While not as well-known as high-flying fintech startups such as Robinhood Market Inc., Bill.com had a long history with decent financials coming into its IPO.
Bill.com raised $347.1 million while private across a host of Series and venture rounds, including $100 million in 2017 and $88 million in 2018.
Bill.com's revenue surged 67% to $108.4 million in the year ended June 30, while it managed to slow the pace of its losses to $7.3 million from a year earlier.
Backers in Bill.com included Franklin Templeton, JPMorgan Chase, New Enterprise Associates, Union Square Ventures, Temasek, August Capital, Venrock, Pelion Venture Partners, Greenspring Associates, CapitalG (Google Capital), Microsoft, Baidu, Qualcomm, Fidelity, Scale Ventures, Napier Park, DCM, Icon Ventures, Emergence Capital, Silicon Valley Bank and American Express.

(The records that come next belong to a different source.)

(* ===== verification/PrecompileFacts.v ===== *)
(** Facts about the precompiled contracts: with a realistic amount of gas
    they never panic, and what modular exponentiation computes. *)
From S2P Require Import Prelude BigMath Params Machine MachineFacts StateSpec Vm Precompiles.

(** The documented output lengths of the crypto packages. *)
Class CryptoSpec `{CR : Crypto} := {
  Keccak256_len d : len (Keccak256 d) = 32;
  sha256_len d : len (sha256_Sum256 d) = 32;
  ripemd160_len d : len (ripemd160_Sum d) = 20;
  Ecrecover_len h s pub : Ecrecover h s = Some pub -> len pub = 65;
  G1_Marshal_len p : len (G1_Marshal p) = 64
}.

Lemma pow_mod_pos_spec b m : 0 < m -> forall p, pow_mod_pos b p m = b ^ Zpos p mod m.
Proof.
  intros Hm. induction p as [p IH|p IH|]; cbn [pow_mod_pos].
  - rewrite IH. replace (Z.pos p~1) with (Z.pos p + Z.pos p + 1) by lia.
    rewrite !Z.pow_add_r, Z.pow_1_r by lia.
    by rewrite <-Z.mul_mod, Z.mul_mod_idemp_l by lia.
  - rewrite IH. replace (Z.pos p~0) with (Z.pos p + Z.pos p) by lia.
    rewrite Z.pow_add_r by lia. by rewrite <-Z.mul_mod by lia.
  - by rewrite Z.pow_1_r.
Qed.

Lemma big_Exp_spec b x m : 0 <= x -> 0 < m -> big_Exp b x m = b ^ x mod m.
Proof.
  intros Hx Hm. destruct x as [|p|p]; simpl; [by rewrite Z.pow_0_r| |lia].
  by apply pow_mod_pos_spec.
Qed.

Lemma len_LeftPadBytes l n : len (LeftPadBytes l n) <= Z.max n (len l).
Proof.
  destruct (decide (0 <= n)).
  - rewrite LeftPadBytes_spec by done. destruct (decide (n <= len l)).
    + unfold zeros. replace (Z.to_nat (n - len l)) with O by lia. simpl. lia.
    + rewrite len_app, len_zeros; lia.
  - unfold LeftPadBytes. pose proof (len_nonneg l). bool_cases; lia.
Qed.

The company was valued, according to Crunchbase data, at exactly $ 1 billion in a post-money valuation after its investment in 2018. This makes its IPO conveniently up transaction, adding value to even the most recent private investors of Bill.com.
An above-range pricing on a company that raised its pricing interval while losing more money than it did a year ago should allay concerns among private companies that the IPO window is closed.
Bill.com has not yet turned a profit but it has reported growing revenues and modest losses as a percentage of revenue.